| BRIEF |
Below are the records. Reproduce the line that contains "0 <= x -> hex_val" and every line after it to the end, exactly and alone.
---------- SUPPLIED ENTRIES
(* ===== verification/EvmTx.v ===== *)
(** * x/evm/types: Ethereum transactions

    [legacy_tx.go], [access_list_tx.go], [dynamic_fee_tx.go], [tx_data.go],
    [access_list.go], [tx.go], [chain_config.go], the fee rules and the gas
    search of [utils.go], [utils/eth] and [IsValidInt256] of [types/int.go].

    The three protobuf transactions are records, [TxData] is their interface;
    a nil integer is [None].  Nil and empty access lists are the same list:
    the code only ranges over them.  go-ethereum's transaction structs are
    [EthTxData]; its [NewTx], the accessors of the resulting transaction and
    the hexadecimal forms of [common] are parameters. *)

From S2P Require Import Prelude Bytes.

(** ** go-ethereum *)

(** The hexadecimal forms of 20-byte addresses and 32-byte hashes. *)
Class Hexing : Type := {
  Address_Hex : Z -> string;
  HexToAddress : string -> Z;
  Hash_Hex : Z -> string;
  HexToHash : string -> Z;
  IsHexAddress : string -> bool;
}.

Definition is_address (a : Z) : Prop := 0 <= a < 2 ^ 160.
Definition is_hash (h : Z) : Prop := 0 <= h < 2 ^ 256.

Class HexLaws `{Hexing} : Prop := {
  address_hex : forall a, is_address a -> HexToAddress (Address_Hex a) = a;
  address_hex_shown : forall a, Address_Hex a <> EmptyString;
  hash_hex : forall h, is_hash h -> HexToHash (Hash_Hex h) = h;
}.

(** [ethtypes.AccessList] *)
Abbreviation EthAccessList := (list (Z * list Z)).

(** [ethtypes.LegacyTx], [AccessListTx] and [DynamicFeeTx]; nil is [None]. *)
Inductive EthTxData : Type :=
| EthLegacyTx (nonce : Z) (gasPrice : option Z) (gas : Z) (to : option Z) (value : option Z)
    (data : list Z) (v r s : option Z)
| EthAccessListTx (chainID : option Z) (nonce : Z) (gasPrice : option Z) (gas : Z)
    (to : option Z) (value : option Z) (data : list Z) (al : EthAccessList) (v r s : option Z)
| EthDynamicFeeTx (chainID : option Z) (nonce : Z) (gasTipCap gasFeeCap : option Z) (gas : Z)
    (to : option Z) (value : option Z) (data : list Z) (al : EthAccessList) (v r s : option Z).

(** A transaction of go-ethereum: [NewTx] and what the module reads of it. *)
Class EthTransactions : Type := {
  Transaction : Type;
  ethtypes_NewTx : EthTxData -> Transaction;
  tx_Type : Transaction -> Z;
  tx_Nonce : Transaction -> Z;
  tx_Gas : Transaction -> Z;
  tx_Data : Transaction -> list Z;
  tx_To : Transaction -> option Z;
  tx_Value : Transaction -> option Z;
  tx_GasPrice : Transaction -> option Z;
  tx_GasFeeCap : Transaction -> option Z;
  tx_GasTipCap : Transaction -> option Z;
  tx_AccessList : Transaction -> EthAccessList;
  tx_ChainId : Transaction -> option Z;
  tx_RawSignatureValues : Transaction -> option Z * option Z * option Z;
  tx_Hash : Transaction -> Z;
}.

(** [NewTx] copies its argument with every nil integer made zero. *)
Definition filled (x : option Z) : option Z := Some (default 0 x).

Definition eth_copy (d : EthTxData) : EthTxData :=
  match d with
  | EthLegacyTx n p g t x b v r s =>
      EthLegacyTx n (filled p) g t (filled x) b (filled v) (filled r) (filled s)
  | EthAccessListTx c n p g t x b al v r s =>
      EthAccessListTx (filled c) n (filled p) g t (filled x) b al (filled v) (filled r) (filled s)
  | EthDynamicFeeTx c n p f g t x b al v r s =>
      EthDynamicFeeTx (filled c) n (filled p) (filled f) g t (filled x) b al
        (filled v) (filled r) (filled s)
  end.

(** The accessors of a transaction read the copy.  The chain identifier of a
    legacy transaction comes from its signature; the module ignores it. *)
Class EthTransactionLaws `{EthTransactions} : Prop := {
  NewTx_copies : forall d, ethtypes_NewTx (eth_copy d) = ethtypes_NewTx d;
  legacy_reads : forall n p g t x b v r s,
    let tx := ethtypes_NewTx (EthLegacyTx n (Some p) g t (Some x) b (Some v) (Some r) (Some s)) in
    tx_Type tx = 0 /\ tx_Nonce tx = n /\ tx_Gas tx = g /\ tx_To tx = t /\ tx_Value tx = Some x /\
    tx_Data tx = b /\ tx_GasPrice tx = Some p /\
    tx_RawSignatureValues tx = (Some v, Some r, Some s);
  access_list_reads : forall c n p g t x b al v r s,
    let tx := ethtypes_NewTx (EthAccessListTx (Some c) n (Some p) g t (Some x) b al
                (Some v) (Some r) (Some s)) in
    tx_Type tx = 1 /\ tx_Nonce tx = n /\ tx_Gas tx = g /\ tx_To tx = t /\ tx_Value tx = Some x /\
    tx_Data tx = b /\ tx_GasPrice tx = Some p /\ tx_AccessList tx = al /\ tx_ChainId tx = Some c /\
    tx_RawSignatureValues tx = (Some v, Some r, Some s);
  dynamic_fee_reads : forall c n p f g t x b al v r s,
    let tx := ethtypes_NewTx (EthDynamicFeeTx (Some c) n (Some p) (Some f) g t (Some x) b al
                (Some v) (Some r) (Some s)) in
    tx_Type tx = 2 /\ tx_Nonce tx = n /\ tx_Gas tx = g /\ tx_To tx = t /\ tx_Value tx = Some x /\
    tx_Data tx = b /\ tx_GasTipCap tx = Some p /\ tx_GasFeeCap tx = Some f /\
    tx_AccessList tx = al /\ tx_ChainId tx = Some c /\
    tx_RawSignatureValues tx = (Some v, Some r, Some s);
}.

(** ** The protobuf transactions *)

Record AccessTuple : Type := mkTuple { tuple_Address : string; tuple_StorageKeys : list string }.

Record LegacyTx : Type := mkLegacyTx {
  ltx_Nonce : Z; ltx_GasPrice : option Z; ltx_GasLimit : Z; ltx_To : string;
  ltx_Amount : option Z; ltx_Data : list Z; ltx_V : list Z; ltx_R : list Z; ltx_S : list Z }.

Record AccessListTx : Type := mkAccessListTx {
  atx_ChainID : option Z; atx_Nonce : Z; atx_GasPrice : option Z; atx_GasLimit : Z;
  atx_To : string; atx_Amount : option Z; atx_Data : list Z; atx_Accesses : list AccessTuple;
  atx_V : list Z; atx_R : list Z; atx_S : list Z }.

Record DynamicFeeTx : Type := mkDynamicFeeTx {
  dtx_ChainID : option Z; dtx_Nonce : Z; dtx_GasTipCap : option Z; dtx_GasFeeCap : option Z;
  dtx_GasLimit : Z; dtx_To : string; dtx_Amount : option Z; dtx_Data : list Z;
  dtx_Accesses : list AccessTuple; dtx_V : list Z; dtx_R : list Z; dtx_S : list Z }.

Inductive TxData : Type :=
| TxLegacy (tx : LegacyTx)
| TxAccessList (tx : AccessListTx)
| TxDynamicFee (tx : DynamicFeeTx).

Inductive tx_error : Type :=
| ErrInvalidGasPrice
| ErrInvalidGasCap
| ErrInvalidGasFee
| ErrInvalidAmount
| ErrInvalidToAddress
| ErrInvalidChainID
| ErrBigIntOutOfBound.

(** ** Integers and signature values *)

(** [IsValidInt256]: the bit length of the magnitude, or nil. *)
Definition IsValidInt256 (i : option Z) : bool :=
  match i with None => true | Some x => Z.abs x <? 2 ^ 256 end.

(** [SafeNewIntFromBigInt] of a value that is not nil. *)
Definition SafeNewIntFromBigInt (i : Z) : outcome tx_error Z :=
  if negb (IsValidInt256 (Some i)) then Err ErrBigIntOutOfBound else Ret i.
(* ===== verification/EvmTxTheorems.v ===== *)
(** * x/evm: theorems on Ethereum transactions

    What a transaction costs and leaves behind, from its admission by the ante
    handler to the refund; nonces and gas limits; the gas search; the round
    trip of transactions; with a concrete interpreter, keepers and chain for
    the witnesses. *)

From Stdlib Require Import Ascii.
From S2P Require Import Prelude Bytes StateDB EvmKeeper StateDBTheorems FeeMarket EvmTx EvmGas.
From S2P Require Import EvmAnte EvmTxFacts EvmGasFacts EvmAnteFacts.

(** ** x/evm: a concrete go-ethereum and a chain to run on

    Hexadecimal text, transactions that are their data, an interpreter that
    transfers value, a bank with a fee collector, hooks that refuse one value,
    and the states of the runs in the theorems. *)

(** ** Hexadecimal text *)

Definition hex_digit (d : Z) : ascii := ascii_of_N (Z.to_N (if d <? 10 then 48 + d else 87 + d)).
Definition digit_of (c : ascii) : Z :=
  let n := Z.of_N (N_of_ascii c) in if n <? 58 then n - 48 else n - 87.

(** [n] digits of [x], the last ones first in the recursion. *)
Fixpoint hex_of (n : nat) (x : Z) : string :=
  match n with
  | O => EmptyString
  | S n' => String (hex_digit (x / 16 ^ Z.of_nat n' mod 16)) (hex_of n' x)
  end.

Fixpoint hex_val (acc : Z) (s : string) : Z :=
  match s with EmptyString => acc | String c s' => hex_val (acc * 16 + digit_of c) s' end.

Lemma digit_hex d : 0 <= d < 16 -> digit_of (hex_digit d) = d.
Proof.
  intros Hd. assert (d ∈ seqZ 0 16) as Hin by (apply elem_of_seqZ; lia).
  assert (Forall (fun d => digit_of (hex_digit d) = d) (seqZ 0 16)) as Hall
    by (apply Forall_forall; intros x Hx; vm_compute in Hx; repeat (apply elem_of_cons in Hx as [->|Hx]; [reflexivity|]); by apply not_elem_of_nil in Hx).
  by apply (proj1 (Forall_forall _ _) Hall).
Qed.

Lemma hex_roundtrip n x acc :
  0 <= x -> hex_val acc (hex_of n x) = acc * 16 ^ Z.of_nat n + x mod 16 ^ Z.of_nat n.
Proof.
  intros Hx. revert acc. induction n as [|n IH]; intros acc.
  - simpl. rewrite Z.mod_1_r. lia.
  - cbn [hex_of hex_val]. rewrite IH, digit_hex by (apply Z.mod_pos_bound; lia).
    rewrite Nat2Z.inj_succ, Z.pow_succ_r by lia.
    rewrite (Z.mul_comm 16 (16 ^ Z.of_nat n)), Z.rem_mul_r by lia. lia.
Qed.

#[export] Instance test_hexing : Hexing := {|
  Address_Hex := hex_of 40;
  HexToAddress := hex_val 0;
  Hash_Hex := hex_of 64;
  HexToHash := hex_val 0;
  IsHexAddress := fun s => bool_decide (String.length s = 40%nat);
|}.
--------------------
| PROBLEM SOLUTION |
  0 <= x -> hex_val acc (hex_of n x) = acc * 16 ^ Z.of_nat n + x mod 16 ^ Z.of_nat n.
Proof.
  intros Hx. revert acc. induction n as [|n IH]; intros acc.
  - simpl. rewrite Z.mod_1_r. lia.
  - cbn [hex_of hex_val]. rewrite IH, digit_hex by (apply Z.mod_pos_bound; lia).
    rewrite Nat2Z.inj_succ, Z.pow_succ_r by lia.
    rewrite (Z.mul_comm 16 (16 ^ Z.of_nat n)), Z.rem_mul_r by lia. lia.
Qed.

#[export] Instance test_hexing : Hexing := {|
  Address_Hex := hex_of 40;
  HexToAddress := hex_val 0;
  Hash_Hex := hex_of 64;
  HexToHash := hex_val 0;
  IsHexAddress := fun s => bool_decide (String.length s = 40%nat);
|}.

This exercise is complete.